> **ABOUT THIS TASK**
Both the line with "[sscanf] its formats" and the line with "(** %ns, %nd, %n[A-Za-z], white" in the records below must appear in the output, along with every line between them, exactly and with nothing added.

[Saved data entries]
- Opening Delimiter -
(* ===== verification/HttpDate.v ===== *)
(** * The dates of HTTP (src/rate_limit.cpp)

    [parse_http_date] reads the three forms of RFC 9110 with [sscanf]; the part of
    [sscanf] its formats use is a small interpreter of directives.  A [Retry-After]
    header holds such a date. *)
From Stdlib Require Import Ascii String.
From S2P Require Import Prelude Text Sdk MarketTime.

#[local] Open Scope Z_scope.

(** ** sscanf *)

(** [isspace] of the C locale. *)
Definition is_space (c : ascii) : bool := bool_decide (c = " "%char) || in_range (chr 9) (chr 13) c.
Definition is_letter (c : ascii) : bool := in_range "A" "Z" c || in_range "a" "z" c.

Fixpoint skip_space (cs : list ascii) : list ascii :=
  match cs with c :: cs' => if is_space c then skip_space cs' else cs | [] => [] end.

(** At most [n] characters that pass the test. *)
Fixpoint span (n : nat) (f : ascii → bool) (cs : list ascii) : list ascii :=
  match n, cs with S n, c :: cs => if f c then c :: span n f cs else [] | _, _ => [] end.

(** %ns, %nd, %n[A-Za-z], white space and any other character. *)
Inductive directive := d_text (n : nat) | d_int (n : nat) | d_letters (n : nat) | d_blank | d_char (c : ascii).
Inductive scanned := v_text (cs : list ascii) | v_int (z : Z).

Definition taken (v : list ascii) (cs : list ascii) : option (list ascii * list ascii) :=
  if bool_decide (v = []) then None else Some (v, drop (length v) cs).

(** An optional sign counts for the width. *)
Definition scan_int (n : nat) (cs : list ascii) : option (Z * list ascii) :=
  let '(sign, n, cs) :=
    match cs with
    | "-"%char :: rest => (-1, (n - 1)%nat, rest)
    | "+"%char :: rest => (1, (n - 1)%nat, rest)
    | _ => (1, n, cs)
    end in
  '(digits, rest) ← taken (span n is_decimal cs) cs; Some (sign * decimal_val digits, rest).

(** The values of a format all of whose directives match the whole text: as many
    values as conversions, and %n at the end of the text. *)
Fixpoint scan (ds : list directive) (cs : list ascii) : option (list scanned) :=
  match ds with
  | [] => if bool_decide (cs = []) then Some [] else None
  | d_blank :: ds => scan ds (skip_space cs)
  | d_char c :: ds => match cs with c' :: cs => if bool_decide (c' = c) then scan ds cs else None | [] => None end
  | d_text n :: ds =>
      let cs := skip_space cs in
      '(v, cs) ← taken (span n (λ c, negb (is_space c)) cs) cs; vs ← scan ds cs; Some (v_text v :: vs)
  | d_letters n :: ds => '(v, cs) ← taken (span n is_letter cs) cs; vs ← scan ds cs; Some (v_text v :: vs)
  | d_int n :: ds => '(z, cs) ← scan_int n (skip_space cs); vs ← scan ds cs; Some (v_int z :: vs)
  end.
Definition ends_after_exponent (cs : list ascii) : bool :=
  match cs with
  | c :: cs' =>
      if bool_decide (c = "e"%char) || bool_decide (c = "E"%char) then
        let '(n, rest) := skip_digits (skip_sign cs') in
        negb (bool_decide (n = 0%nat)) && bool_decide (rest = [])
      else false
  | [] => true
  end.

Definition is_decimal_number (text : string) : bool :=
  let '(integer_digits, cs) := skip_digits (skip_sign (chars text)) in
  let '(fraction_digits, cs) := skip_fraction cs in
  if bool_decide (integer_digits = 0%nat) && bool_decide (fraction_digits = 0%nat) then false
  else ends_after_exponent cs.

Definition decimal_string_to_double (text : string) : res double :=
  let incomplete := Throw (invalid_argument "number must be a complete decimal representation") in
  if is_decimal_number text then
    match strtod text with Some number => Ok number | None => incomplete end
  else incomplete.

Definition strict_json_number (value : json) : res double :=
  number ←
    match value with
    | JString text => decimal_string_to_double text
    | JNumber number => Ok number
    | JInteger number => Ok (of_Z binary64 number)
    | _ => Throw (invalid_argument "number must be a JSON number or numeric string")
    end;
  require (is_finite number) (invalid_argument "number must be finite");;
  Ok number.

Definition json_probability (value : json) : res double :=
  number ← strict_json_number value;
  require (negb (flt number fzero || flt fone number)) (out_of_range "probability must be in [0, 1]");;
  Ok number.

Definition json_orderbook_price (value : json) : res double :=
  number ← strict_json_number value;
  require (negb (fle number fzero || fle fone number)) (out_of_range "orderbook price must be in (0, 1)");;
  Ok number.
- Closing Delimiter -
- Opening Delimiter -
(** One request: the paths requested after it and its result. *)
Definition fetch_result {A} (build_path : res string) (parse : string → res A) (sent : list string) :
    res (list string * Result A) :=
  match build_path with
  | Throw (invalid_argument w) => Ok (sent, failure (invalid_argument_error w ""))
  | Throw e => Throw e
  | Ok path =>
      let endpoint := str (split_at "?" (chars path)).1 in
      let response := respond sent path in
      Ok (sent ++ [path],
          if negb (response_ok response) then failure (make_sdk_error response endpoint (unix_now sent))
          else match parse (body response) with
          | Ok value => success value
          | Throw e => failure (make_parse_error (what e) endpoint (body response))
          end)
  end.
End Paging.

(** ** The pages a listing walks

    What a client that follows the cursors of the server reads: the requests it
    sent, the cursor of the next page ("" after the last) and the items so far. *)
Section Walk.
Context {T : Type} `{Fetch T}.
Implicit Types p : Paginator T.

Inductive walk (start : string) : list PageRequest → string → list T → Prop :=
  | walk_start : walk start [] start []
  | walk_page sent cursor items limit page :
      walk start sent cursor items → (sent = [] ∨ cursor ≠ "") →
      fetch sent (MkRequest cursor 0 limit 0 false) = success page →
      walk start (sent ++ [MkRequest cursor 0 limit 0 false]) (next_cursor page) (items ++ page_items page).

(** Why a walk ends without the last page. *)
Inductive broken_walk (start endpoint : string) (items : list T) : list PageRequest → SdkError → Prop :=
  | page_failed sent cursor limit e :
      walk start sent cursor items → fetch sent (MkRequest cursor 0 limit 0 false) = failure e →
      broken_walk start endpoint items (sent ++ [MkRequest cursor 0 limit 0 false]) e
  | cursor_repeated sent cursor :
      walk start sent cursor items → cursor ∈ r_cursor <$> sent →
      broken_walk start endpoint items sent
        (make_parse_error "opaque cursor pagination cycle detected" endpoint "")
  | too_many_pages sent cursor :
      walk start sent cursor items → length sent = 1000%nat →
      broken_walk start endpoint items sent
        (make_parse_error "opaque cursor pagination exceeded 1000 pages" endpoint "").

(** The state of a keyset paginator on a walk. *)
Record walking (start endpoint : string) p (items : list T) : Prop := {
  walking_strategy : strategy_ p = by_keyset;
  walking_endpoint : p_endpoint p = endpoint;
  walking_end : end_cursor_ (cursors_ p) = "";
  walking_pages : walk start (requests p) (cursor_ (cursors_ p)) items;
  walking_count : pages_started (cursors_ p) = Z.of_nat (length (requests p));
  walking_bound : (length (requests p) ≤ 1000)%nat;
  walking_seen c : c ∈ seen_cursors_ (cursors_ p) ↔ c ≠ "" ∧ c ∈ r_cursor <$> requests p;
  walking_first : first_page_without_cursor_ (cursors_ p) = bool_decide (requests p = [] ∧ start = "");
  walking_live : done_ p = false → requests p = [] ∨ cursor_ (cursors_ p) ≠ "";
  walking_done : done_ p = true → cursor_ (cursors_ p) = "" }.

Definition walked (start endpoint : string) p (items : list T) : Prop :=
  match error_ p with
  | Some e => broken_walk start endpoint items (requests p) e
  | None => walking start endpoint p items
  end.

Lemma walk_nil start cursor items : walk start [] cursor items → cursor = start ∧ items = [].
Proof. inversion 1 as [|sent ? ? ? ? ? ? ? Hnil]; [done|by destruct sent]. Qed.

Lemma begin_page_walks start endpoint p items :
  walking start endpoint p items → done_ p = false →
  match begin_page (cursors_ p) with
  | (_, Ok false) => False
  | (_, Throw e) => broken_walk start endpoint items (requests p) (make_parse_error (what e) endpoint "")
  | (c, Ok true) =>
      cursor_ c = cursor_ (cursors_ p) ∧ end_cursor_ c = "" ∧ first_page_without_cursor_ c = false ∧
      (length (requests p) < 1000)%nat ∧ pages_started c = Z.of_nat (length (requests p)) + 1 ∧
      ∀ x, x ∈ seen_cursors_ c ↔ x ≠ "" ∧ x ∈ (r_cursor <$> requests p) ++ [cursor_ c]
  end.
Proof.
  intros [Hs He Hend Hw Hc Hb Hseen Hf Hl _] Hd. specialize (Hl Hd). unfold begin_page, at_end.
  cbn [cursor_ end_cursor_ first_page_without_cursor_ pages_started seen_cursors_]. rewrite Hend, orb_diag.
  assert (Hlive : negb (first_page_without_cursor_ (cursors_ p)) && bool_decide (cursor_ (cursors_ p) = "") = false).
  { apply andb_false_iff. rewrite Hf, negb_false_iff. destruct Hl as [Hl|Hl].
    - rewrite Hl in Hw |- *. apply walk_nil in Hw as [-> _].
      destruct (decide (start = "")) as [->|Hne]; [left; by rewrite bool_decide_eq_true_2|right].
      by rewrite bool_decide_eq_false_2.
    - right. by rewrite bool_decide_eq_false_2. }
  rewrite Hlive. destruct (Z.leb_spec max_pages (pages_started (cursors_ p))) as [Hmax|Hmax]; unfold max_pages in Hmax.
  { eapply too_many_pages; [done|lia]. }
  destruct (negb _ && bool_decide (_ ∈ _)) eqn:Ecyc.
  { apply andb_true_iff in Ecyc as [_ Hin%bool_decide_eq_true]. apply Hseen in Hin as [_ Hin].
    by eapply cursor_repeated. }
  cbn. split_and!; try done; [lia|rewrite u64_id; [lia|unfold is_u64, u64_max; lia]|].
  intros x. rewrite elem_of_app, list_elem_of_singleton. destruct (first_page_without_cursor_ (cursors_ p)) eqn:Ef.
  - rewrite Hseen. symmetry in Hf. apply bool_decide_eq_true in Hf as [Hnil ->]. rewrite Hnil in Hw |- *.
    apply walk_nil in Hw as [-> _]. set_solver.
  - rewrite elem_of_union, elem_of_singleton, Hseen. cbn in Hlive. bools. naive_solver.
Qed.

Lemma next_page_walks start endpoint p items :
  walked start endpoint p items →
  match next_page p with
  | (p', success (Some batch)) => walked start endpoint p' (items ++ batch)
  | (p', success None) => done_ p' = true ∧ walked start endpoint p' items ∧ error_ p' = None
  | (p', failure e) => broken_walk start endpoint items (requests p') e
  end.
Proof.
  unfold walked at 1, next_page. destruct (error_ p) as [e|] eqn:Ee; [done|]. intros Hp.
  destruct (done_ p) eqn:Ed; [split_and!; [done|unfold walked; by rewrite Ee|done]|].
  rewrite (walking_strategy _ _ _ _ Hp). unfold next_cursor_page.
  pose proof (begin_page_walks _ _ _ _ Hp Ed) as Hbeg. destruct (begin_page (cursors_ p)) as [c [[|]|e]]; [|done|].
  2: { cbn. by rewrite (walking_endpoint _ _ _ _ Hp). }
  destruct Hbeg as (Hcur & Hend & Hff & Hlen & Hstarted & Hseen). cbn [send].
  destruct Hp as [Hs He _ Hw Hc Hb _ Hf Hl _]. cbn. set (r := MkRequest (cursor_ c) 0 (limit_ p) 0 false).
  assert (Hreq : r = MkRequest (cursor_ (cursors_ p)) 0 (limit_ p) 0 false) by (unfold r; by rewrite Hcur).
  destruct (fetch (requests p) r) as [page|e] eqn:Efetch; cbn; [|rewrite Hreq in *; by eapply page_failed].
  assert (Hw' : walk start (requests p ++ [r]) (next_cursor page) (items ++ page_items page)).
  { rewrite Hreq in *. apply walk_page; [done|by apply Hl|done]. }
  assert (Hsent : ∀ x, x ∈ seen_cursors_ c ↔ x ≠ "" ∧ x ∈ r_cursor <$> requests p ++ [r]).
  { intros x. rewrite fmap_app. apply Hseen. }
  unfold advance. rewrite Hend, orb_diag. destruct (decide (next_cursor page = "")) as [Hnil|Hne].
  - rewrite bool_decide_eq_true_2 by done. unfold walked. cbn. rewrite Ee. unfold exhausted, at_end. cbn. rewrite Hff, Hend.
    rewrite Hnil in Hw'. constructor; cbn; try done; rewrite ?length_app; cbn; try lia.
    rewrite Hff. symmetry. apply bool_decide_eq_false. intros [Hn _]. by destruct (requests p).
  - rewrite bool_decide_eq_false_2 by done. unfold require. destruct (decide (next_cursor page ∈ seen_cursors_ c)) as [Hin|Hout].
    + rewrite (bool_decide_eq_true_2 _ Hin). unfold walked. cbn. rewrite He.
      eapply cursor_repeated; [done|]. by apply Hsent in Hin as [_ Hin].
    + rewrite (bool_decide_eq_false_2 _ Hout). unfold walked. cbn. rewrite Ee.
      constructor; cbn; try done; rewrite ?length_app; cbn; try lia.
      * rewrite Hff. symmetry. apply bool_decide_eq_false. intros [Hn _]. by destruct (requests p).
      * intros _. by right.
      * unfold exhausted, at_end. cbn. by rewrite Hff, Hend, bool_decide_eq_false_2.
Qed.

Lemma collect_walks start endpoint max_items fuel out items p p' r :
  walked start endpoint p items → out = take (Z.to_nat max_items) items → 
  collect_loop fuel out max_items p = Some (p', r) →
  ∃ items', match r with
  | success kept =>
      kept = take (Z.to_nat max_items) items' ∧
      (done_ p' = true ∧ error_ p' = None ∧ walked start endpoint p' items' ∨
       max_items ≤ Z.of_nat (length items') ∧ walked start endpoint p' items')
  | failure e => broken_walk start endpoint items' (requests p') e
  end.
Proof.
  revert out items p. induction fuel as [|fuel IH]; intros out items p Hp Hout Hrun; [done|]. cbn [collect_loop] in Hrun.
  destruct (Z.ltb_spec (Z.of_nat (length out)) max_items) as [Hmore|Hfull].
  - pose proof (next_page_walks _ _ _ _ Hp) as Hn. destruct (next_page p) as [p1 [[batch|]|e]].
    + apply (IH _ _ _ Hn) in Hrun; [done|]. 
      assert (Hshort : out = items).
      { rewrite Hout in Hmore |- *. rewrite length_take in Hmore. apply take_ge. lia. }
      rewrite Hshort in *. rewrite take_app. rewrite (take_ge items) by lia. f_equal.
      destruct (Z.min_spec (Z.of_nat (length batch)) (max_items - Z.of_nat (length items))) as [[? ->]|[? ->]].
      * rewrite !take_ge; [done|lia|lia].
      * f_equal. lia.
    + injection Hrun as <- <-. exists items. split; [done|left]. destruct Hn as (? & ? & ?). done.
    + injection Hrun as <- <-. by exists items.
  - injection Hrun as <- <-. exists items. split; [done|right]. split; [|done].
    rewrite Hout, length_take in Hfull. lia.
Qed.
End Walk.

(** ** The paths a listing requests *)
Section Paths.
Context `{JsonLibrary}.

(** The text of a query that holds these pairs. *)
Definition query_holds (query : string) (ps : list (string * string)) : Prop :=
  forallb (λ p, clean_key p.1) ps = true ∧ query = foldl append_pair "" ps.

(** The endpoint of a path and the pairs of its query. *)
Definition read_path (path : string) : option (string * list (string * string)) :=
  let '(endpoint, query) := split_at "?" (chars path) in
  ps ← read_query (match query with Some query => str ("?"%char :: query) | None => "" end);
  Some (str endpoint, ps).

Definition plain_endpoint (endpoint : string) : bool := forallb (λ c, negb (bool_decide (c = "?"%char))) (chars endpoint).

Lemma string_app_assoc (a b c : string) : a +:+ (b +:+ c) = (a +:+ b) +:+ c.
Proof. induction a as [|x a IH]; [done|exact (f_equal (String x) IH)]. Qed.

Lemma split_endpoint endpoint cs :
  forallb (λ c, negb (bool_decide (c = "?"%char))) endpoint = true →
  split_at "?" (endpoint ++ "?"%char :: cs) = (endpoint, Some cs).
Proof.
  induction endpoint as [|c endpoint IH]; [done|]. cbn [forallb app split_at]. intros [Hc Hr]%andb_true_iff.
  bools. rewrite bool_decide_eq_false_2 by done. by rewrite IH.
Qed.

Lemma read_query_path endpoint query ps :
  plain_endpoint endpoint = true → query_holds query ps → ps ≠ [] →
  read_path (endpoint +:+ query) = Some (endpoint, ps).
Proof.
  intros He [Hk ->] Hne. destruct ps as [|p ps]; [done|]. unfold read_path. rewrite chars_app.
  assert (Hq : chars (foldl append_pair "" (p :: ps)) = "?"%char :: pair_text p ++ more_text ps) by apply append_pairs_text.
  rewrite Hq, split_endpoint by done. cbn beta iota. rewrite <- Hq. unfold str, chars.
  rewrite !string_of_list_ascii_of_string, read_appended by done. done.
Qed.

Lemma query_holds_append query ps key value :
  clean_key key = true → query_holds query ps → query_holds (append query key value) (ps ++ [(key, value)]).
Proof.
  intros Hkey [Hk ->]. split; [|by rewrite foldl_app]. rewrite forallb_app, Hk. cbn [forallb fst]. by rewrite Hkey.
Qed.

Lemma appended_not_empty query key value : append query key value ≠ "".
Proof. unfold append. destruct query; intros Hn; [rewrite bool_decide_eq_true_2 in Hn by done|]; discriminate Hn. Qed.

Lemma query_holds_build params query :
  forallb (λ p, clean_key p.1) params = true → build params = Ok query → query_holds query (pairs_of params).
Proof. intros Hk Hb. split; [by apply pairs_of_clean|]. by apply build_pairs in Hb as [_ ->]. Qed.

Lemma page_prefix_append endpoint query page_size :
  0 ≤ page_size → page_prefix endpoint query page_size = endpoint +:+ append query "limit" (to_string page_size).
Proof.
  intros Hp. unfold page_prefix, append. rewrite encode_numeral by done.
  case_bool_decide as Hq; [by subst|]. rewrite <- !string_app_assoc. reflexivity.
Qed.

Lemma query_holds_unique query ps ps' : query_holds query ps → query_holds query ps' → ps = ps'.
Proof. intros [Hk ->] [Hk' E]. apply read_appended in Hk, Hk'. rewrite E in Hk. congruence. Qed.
- Closing Delimiter -
> **RESULT FOR THIS EXERCISE**
    [sscanf] its formats use is a small interpreter of directives.  A [Retry-After]
    header holds such a date. *)
From Stdlib Require Import Ascii String.
From S2P Require Import Prelude Text Sdk MarketTime.

#[local] Open Scope Z_scope.

(** ** sscanf *)

(** [isspace] of the C locale. *)
Definition is_space (c : ascii) : bool := bool_decide (c = " "%char) || in_range (chr 9) (chr 13) c.
Definition is_letter (c : ascii) : bool := in_range "A" "Z" c || in_range "a" "z" c.

Fixpoint skip_space (cs : list ascii) : list ascii :=
  match cs with c :: cs' => if is_space c then skip_space cs' else cs | [] => [] end.

(** At most [n] characters that pass the test. *)
Fixpoint span (n : nat) (f : ascii → bool) (cs : list ascii) : list ascii :=
  match n, cs with S n, c :: cs => if f c then c :: span n f cs else [] | _, _ => [] end.

(** %ns, %nd, %n[A-Za-z], white space and any other character. *)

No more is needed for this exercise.